Except hair, of course.
Then my doctor asked, And how are you otherwise?
Boy, wrong question. It totally threw me. How do you mean, I asked, stalling for time.
Shit, I wondered, how am I?
How am I? Shit. I? How am?
Am? I? How?
It depends, I suppose, I said. What you mean. In which way. Which facet of my life and stuff.
I complained about my job a bit, but on the other hand, had to admit that my second, part-time job is fun.
I didn’t even mention the meditation and introspection and what all that’s stirring up.
Nor any of the other stuff. Jesus, I was crushed under a blinding cascade of on the one hand on the other hand.
She was probably sorry she had asked. Simple question, and look at him, I set off a chain reaction in his brain of some sort.
How are you otherwise?

So, yes

Walked through the winterized park near my office at lunch.
Walking for one’s health sounds like such an old man thing to do.
Tots bundled in quilted strollers and young mothers yapping in heavy coats. Exotic bushes wrapped in burlap.
One foot ahead of the other.
All my life, my feet have turned out. All my childhood this was an issue. I wore braces as an infant, like something out of Lemony Snicket, chrome and leather. Turns out, many if not most babies go through this and it usually goes away naturally.
Walking, just walking carefully, thinking of nothing but this, I notice my feet are nearly straight. They are perfectly normal.
I also wore shoe inserts as a kid, due to flat feet. Of course, my arches are perfectly normal as well.
Parents.
It is quite cold, so cold that I wish I had a hat, one that wouldn’t give me hat hair, but not so cold that I can’t bear not wearing one.
So, yes, there is this. A stroll.

This morning I discovered something else: it is apparently very irritating to certain people? When they are sitting there drinking their tea at breakfast and a chipper and wide awake person who has already been up for 90 minutes? bounces in and tells them? all about the great meditation they had this morning?
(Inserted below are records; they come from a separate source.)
(* ===== verification/Repositories.v ===== *)
(** * Repository interfaces: [internal/domain/repositories.go]

    The application reaches its stores through interfaces.  The class below
    is the interface of the registration store together with the laws the
    application relies on; the in-memory store and the Postgres store are
    instances, so what is proved of the application against the class holds
    for both. *)

From S2P Require Import Prelude GoStrings Credentials Domain RegistrationStore.

(** A registration as the store hands it out: without its secret. *)
Definition withoutSecret (r : Registration.t) : Registration.t :=
  r <| Registration.DeviceSecret := "" |> <| Registration.DeviceSecretHash := "" |>.

(** What a store keeps of a registration [r] it accepted: everything the
    application decides by, under the same identifiers and without the
    secret.  A store may round the time, and replace bytes that are not text
    in the names of rules. *)
Record kept (r r' : Registration.t) : Prop := {
  kept_installation : Registration.InstallationID r' = Registration.InstallationID r;
  kept_secret : Registration.DeviceSecret r' = "" ∧ Registration.DeviceSecretHash r' = "";
  kept_user : Registration.UserID r' = Registration.UserID r;
  kept_channels : Registration.ChannelIDs r' = Registration.ChannelIDs r;
  kept_moderated : Registration.ModeratorChannelIDs r' = Registration.ModeratorChannelIDs r;
  kept_rules : (∀ c, is_Some (Registration.NotificationChannelRules r !! c) → c ∈ Registration.ChannelIDs r) →
    ∀ c, is_Some (Registration.NotificationChannelRules r' !! c) → c ∈ Registration.ChannelIDs r;
  kept_muted :
    (∀ c, is_Some (Registration.NotificationChannelMutedUntilEpochMillis r !! c) → c ∈ Registration.ChannelIDs r) →
    ∀ c, is_Some (Registration.NotificationChannelMutedUntilEpochMillis r' !! c) → c ∈ Registration.ChannelIDs r
}.

Lemma kept_withoutSecret r : kept r (withoutSecret r).
Proof. by split. Qed.

(** The interface.  The laws allow every operation to fail: a failed write
    may or may not have taken effect (the answer of a database can be lost),
    and a failed listing is empty. *)
Class RegistrationRepository (RS : Type) := {
  Upsert : RS → Registration.t → RS * result ();
  List : RS → list Registration.t;
  Get : RS → string → result Registration.t;
  Authenticate : RS → string → string → result Registration.t;
  Delete : RS → string → string → RS * result ();
  DeleteForAccount : RS → string → list string → RS * result (list string);
  (** The registrations that are stored, by installation. *)
  stored : RS → gmap string Registration.t;
  (** A saved registration is stored and the others are untouched. *)
  Upsert_stored s s' r answer :
    Upsert s r = (s', answer) →
    stored s' = stored s ∧ answer ≠ Ok () ∨
    ∃ r', kept r r' ∧ stored s' = <[Registration.InstallationID r := r']> (stored s);
  (** The deletions only delete. *)
  Delete_stored s id secret : stored (Delete s id secret).1 ⊆ stored s;
  DeleteForAccount_stored s userID ids : stored (DeleteForAccount s userID ids).1 ⊆ stored s;
  (** After its registrations were deleted nothing is left of an account,
      and the answer names them. *)
  DeleteForAccount_user s s' userID ids removed id r :
    DeleteForAccount s userID ids = (s', Ok removed) → TrimSpace userID ≠ "" →
    stored s !! id = Some r → Registration.UserID r = TrimSpace userID →
    stored s' !! id = None ∧ id ∈ removed;
  (** Reads show what is stored; whoever authenticates gets the registration
      of that installation. *)
  Get_stored s id r : Get s id = Ok r → stored s !! id = Some r;
  Authenticate_stored s id secret r : Authenticate s id secret = Ok r → stored s !! id = Some r;
  List_stored s r : r ∈ List s → ∃ id, stored s !! id = Some r
}.

(** A store that never fails half-way: refusals change nothing and listings
    are complete. *)
Class ReliableRepository (RS : Type) `{!RegistrationRepository RS} := {
  Upsert_refused s s' r e : Upsert s r = (s', Err e) → stored s' = stored s;
  Delete_refused s s' id secret e : Delete s id secret = (s', Err e) → stored s' = stored s;
  List_complete s id r : stored s !! id = Some r → r ∈ List s
}.

Section Memory.
Context {rt : GoRuntime} {sha : Sha256}.
Import RegistrationStore.

Lemma public_withoutSecret r : public r = withoutSecret r.
Proof. unfold public, withoutSecret. by rewrite clone_rules_id, clone_muted_id. Qed.

Lemma public_at_rest r : public (at_rest r) = withoutSecret r.
Proof. unfold public, at_rest, withoutSecret. destruct r; cbn. by rewrite !clone_rules_id, !clone_muted_id. Qed.

Definition memory_stored (s : RegistrationStore.t) : gmap string Registration.t := public <$> registrations s.

Lemma memory_stored_Some s id r :
  memory_stored s !! id = Some r ↔ ∃ r0, registrations s !! id = Some r0 ∧ r = public r0.
Proof. unfold memory_stored. rewrite lookup_fmap, fmap_Some. done. Qed.

#[export, refine] Instance memory_registrations : RegistrationRepository RegistrationStore.t := {|
  Repositories.Upsert := RegistrationStore.Upsert;
  Repositories.List := RegistrationStore.List;
  Repositories.Get := RegistrationStore.Get;
  Repositories.Authenticate := RegistrationStore.Authenticate;
  Repositories.Delete := RegistrationStore.Delete;
  Repositories.DeleteForAccount := RegistrationStore.DeleteForAccount;
  Repositories.stored := memory_stored
|}.
Proof.
  - intros s s' r answer. unfold RegistrationStore.Upsert. case_bool_decide; [intros [= <- <-]; by left|].
    case_match; [intros [= <- <-]; by left|]. intros [= <- _]. right. exists (withoutSecret r).
    split; [apply kept_withoutSecret|]. unfold memory_stored. cbn [registrations].
    by rewrite fmap_insert, public_at_rest.
  - intros s id secret. unfold RegistrationStore.Delete. destruct (registrations s !! id); [|done].
    destruct (registrationSecretMatches _ _); [|done]. apply map_fmap_mono, delete_subseteq.
  - intros s userID ids. rewrite DeleteForAccount_eq. apply map_fmap_mono. cbn [fst registrations].
    apply map_subseteq_spec. by intros id r [? _]%range_delete_Some.
  - intros s s' userID ids removed id r. rewrite DeleteForAccount_eq. intros [= <- <-] Hu Hr Huser.
    apply memory_stored_Some in Hr as (r0 & Hr & ->).
    assert (account_selects (TrimSpace userID) (account_targets ids) id r0 = true) as Hsel
      by (apply account_selects_true; right; by split).
    split.
    + unfold memory_stored. cbn [registrations]. rewrite lookup_fmap, range_delete_lookup, Hr. cbn. by rewrite Hsel.
    + rewrite sortSlice_perm. apply elem_of_account_removed. eauto.
  - intros s id r. unfold RegistrationStore.Get. destruct (registrations s !! id) eqn:Hr; [|done].
    intros [= <-]. apply memory_stored_Some. eauto.
  - intros s id secret r. unfold RegistrationStore.Authenticate.
    destruct (registrations s !! id) eqn:Hr; [|done]. destruct (registrationSecretMatches _ _); [|done].
    intros [= <-]. apply memory_stored_Some. eauto.
  - intros s r. unfold RegistrationStore.List. rewrite list_elem_of_fmap.
    intros (r0 & -> & ([id r1] & -> & Hin%elem_of_rangeMap)%list_elem_of_fmap).
    exists id. apply memory_stored_Some. eauto.
Defined.

#[export] Instance memory_reliable : ReliableRepository RegistrationStore.t.
Proof.
  split.
  - intros s s' r e. cbn. unfold RegistrationStore.Upsert. case_bool_decide; [by intros [= <- _]|].
    case_match; [by intros [= <- _]|done].
  - intros s s' id secret e. cbn. unfold RegistrationStore.Delete.
    destruct (registrations s !! id); [|by intros [= <- _]].
    destruct (registrationSecretMatches _ _); [done|by intros [= <- _]].
  - intros s id r. cbn. intros (r0 & Hr & ->)%memory_stored_Some. unfold RegistrationStore.List.
    apply list_elem_of_fmap. exists r0. split; [done|]. apply list_elem_of_fmap.
    exists (id, r0). by rewrite elem_of_rangeMap.
Qed.
End Memory.
(* ===== verification/PgRegistration.v ===== *)
(** * The registration store of production:
    [internal/storage/postgres/postgres_registration.go]

    The table [push_registrations] and its operations as the statements they
    send; [PgRegistrationProofs] shows that they implement the registry of
    owned entries on a database that may fail at every statement. *)

From S2P Require Import Prelude GoStrings GoUnicode Credentials Domain RegistrationStore Postgres Repositories.
Import Postgres.

(** [encoding/json] on the two maps of a registration, which survive a
    [JSONB] column.  Bytes that are not text are replaced. *)
Class RegistrationJSON `{Jsonb} := {
  MarshalRules : gmap string (list string) → string;
  UnmarshalRules : string → result (gmap string (list string));
  MarshalMuted : gmap string Z → string;
  UnmarshalMuted : string → result (gmap string Z);
  rules_text m j : jsonb (MarshalRules m) = Some j → j ≠ "" ∧
    ∃ m', UnmarshalRules j = Ok m' ∧ ((∀ c, is_Some (m !! c) → ValidString c = true) → dom m' = dom m) ∧
      ((∀ c l, m !! c = Some l → ValidString c = true ∧ ∀ x, x ∈ l → ValidString x = true) → m' = m);
  muted_text m j : jsonb (MarshalMuted m) = Some j → j ≠ "" ∧
    ∃ m', UnmarshalMuted j = Ok m' ∧ ((∀ c, is_Some (m !! c) → ValidString c = true) → m' = m);
  empty_text : jsonb "{}" = Some "{}" ∧ UnmarshalRules "{}" = Ok ∅ ∧ UnmarshalMuted "{}" = Ok ∅
}.

Module PgRegistration.
Module R := Registration.

(** A row: the columns that are texts, arrays and times, and the two [JSONB]
    columns. *)
Record row := mkRow { columns : R.t; rulesColumn : string; mutedColumn : string }.

Section Store.
Context {rt : GoRuntime} {sha : Sha256} `{json : RegistrationJSON} {collation : Collation}.
Abbreviation table := (gmap string row).

Definition notificationChannelRulesJSON (value : gmap string (list string)) : string :=
  if mlen value =? 0 then "{}" else MarshalRules value.
Definition notificationChannelMutedUntilEpochMillisJSON (value : gmap string Z) : string :=
  if mlen value =? 0 then "{}" else MarshalMuted value.

Definition scanRegistration (r : row) : result R.t :=
  let registration := columns r in
  let? registration :=
    if 0 <? len (rulesColumn r) then
      match UnmarshalRules (rulesColumn r) with
      | Ok rules => Ok (registration <| R.NotificationChannelRules := rules |>)
      | Err err => Err (ErrMsg ("decode notification channel rules: " +:+ Error err))
      end
    else Ok registration in
  if 0 <? len (mutedColumn r) then
    match UnmarshalMuted (mutedColumn r) with
    | Ok muted => Ok (registration <| R.NotificationChannelMutedUntilEpochMillis := muted |>)
    | Err err => Err (ErrMsg ("decode notification channel mutes: " +:+ Error err))
    end
  else Ok registration.

Definition publicRegistration (registration : R.t) : R.t :=
  registration <| R.DeviceSecret := "" |> <| R.DeviceSecretHash := "" |>
    <| R.NotificationChannelRules :=
         RegistrationStore.cloneNotificationChannelRules (R.NotificationChannelRules registration) |>
    <| R.NotificationChannelMutedUntilEpochMillis :=
         RegistrationStore.cloneNotificationChannelMutedUntilEpochMillis
           (R.NotificationChannelMutedUntilEpochMillis registration) |>.

(** The constraint on the column [provider]. *)
Definition providers : list string := ["fcm"; "unifiedpush"; "embedded_socket"; "apns"].

(** The texts a registration is sent with. *)
Definition texts (r : R.t) : list string :=
  [R.InstallationID r; R.DeviceSecretHash r; R.Provider r; R.FirebaseInstallation r; R.APNsDeviceToken r;
   R.Endpoint r; R.P256DH r; R.Auth r; R.AppVersion r; R.Platform r; R.UserID r; R.UserLogin r;
   notificationChannelRulesJSON (R.NotificationChannelRules r);
   notificationChannelMutedUntilEpochMillisJSON (R.NotificationChannelMutedUntilEpochMillis r)] ++
  R.ChannelIDs r ++ R.ModeratorChannelIDs r ++ R.NotificationRules r ++ R.HighlightPhrases r ++
  R.SelectedUserLogins r.

(** [INSERT ... ON CONFLICT (installation_id) DO UPDATE SET ...], which sets
    every column. *)
Definition upsertRow (r : R.t) (t : table) : result (table * ()) :=
  if negb (bool_decide (R.Provider r ∈ providers))
  then Err (ErrMsg "violates check constraint push_registrations_provider_check") else
  match jsonb (notificationChannelRulesJSON (R.NotificationChannelRules r)),
        jsonb (notificationChannelMutedUntilEpochMillisJSON (R.NotificationChannelMutedUntilEpochMillis r)) with
  | Some rules, Some muted =>
      Ok (<[R.InstallationID r :=
             mkRow (r <| R.DeviceSecret := "" |> <| R.NotificationChannelRules := ∅ |>
                      <| R.NotificationChannelMutedUntilEpochMillis := ∅ |>
                      <| R.UpdatedAt := timestamptz (R.UpdatedAt r) |>) rules muted]> t, ())
  | _, _ => Err (ErrMsg "invalid input syntax for type json")
  end.

(** [SELECT ... WHERE installation_id = $1]. *)
Definition selectRow (installationID : string) (t : table) : result (table * option row) :=
  Ok (t, t !! installationID).

(** [DELETE ... WHERE installation_id = $1 AND device_secret_hash = $2] and
    the number of rows it affected. *)
Definition deleteRow (installationID secretHash : string) (t : table) : result (table * Z) :=
  match t !! installationID with
  | Some r => if R.DeviceSecretHash (columns r) == secretHash then Ok (delete installationID t, 1) else Ok (t, 0)
  | None => Ok (t, 0)
  end.

(** [WHERE ($1 <> '' AND user_id = $1) OR installation_id = ANY($2)]. *)
Definition ofAccount (userID : string) (installationIDs : list string) (installationID : string) (r : row) : bool :=
  ((userID != "") && (R.UserID (columns r) == userID)) || bool_decide (installationID ∈ installationIDs).

(** [DELETE ... RETURNING installation_id]; the order of the rows is the
    database's. *)
Definition deleteAccountRows (userID : string) (installationIDs : list string) (t : table)
    : result (table * list string) :=
  Ok (filter (λ kv, ofAccount userID installationIDs kv.1 kv.2 = false) t,
      (List.filter (λ kv, ofAccount userID installationIDs kv.1 kv.2) (rangeMap t)).*1).

Context (L : Link table).

Definition Upsert (registration : R.t) : M (session table) () :=
  if (TrimSpace (R.InstallationID registration) == "") || (R.DeviceSecret registration == "")
  then fail ErrDeviceSecretMismatch else
  transaction L "begin registration upsert" (
    let! existing := database "load registration for upsert"
      (onTx L [R.InstallationID registration] (selectRow (R.InstallationID registration))) in
    if match existing with
       | Some r => negb (EqualHash (R.DeviceSecretHash (columns r)) (HashSecret (R.DeviceSecret registration)))
       | None => false
       end then fail ErrDeviceSecretMismatch else
    let registration := registration <| R.DeviceSecretHash := HashSecret (R.DeviceSecret registration) |>
      <| R.DeviceSecret := "" |> in
    let! _ := database "upsert registration" (onTx L (texts registration) (upsertRow registration)) in
    database "commit registration upsert" (Commit L)).

(** The rows as registrations; the first that does not scan ends it. *)
Fixpoint scanAll (rows : list row) : result (list R.t) :=
  match rows with
  | [] => Ok []
  | r :: rows =>
      let? registration := scanRegistration r in
      let? registrations := scanAll rows in
      Ok (publicRegistration registration :: registrations)
  end.

(** Errors are logged and the list is empty. *)
Definition List (s : session table) : list R.t :=
  match (onPool L [] (λ t : table, Ok (t, (stable_sort (λ x y, text_lt x.1 y.1) (map_to_list t)).*2)) s).2 with
  | Ok rows => match scanAll rows with Ok registrations => registrations | Err _ => [] end
  | Err _ => []
  end.

Definition loadRegistration (installationID : string) : M (session table) (option R.t) :=
  let! found := onPool L [installationID] (selectRow installationID) in
  match found with
  | None => ret None
  | Some r => match scanRegistration r with Ok registration => ret (Some registration) | Err err => fail err end
  end.

Definition Get (installationID : string) : M (session table) R.t :=
  let! found := database "get registration" (loadRegistration installationID) in
  match found with
  | None => fail ErrRegistrationNotFound
  | Some registration => ret (publicRegistration registration)
  end.

Definition Authenticate (installationID deviceSecret : string) : M (session table) R.t :=
  let! found := database "authenticate registration" (loadRegistration installationID) in
  match found with
  | None => fail ErrRegistrationNotFound
  | Some registration =>
      if negb (EqualHash (R.DeviceSecretHash registration) (HashSecret deviceSecret))
      then fail ErrDeviceSecretMismatch else ret (publicRegistration registration)
  end.

Definition Delete (installationID deviceSecret : string) : M (session table) () :=
  let! found := database "load registration for delete" (onPool L [installationID] (selectRow installationID)) in
  match found with
  | None => fail ErrRegistrationNotFound
  | Some r =>
      let secretHash := R.DeviceSecretHash (columns r) in
      if negb (EqualHash secretHash (HashSecret deviceSecret)) then fail ErrDeviceSecretMismatch else
      let! affected := database "delete registration"
        (onPool L [installationID; secretHash] (deleteRow installationID secretHash)) in
      if affected =? 0 then fail ErrRegistrationNotFound else ret ()
  end.

Definition DeleteForAccount (userID : string) (installationIDs : list string) : M (session table) (list string) :=
  let userID := TrimSpace userID in
  let installationIDs := compactStrings installationIDs in
  let! removed := database "delete registrations for account"
    (onPool L (userID :: installationIDs) (deleteAccountRows userID installationIDs)) in
  ret (sortSlice string_lt removed).
End Store.
End PgRegistration.
(* ===== verification/DispatchProofs.v ===== *)
(** * Notification dispatch: theorems

    A message the webhook acknowledges is durable, no two workers hold the
    same message, and a flush sends the oldest deliveries first and stops at
    the first failure. *)

From S2P Require Import Prelude GoStrings NetIP Config Credentials Domain RegistrationStore SettingsSync AuditStore.
From S2P Require Import DeliveryStore DeliveryProofs AuthStore EventSub PushSocket RegistrationInput Repositories.
From S2P Require Import RateLimit Server ServerProofs Dispatch.

Module DispatchProofs.
Import RegistrationInput RateLimit Server Dispatch.

Section Dispatch.
Context {RS : Type} `{!RegistrationRepository RS}.
Context {rt : GoRuntime} {sha : Sha256} {uni : Unicode}.
Implicit Types (s : server RS) (W : World).

(** ** Frames *)

(** The workers' queue and reservations. *)
Definition same_queue s s' : Prop := eventQueue s' = eventQueue s ∧ eventInFlight s' = eventInFlight s.

#[local] Instance same_queue_preorder : PreOrder same_queue.
Proof. split; [by intros s|]. intros s1 s2 s3 [? ?] [? ?]. split; congruence. Qed.

(** What writing the audit log leaves alone. *)
Definition same_but_audit s s' : Prop :=
  store s' = store s ∧ deliveries s' = deliveries s ∧ hub s' = hub s ∧ sent s' = sent s ∧ same_queue s s'.

#[local] Instance same_but_audit_preorder : PreOrder same_but_audit.
Proof.
  split; [by intros s|]. intros s1 s2 s3 (? & ? & ? & ? & Hq) (? & ? & ? & ? & Hq').
  split_and!; [congruence..|]. by etrans.
Qed.

Lemma auditRecord_frame W s record : same_but_audit s (auditRecord W s record).
Proof. unfold auditRecord. by destruct (AuditStore.Append _ _ _ _). Qed.

Lemma auditRecord_queue W s record : same_queue s (auditRecord W s record).
Proof. apply (auditRecord_frame W s record). Qed.

Lemma reconcile_frame W s : same_but_audit s (requestEventSubReconcile W s).
Proof. unfold requestEventSubReconcile. by destruct (negb _). Qed.

Lemma take_frame W s policy key : same_but_audit s (take W s policy key).1.
Proof. unfold take. by destruct (RateLimit.take _ _ _ _). Qed.

Lemma auditRateLimitBlock_frame W s d p m q i u :
  same_but_audit s (auditRateLimitBlock W s d p m q i u).
Proof.
  unfold auditRateLimitBlock. destruct (negb (Audit d)); [done|].
  pose proof (take_frame W s auditPolicy "global") as Ht. destruct (take W s _ _) as [s1 d1].
  destruct (negb (Allowed _)); [done|]. etrans; [exact Ht|apply auditRecord_frame].
Qed.

Lemma auditInvalid_frame W s m e : same_but_audit s (auditInvalidEventSubVerification W s m e).
Proof.
  unfold auditInvalidEventSubVerification. pose proof (take_frame W s eventSubInvalidAuditPolicy "global") as Ht.
  destruct (take W s _ _) as [s1 d1]. destruct (negb _); [done|]. etrans; [exact Ht|apply auditRecord_frame].
Qed.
It’s more complicated than that, but I won’t bore you. It’s just, I learned, in the mornings, like before 9 AM, don’t speak unless spoken to.

On the interpretation of dreams

    Dad, I had a dream you were smoking. Do you smoke?
    No, honey. I told you I quit. I haven’t smoked all year.
    You also had a different form.
    Oh yeah?
    You were a raccoon.
    See? How could I smoke if I washed my cigarettes first?

Also, the back seat of my Mazda looks as if a fairy got carsick back there. Glitter all over.

Paparazzi

A minute ago it was snowing hard, big flakey flakes of wet snow thundering down like paparazzi at an Oscars party wardrobe malfunction, if paparazzi moved vertically. Now they’re smaller, and less numerous.

The snow, I mean the snow.

Recently, I’ve done a couple things right. I won’t say what, other people are involved. So there’s that.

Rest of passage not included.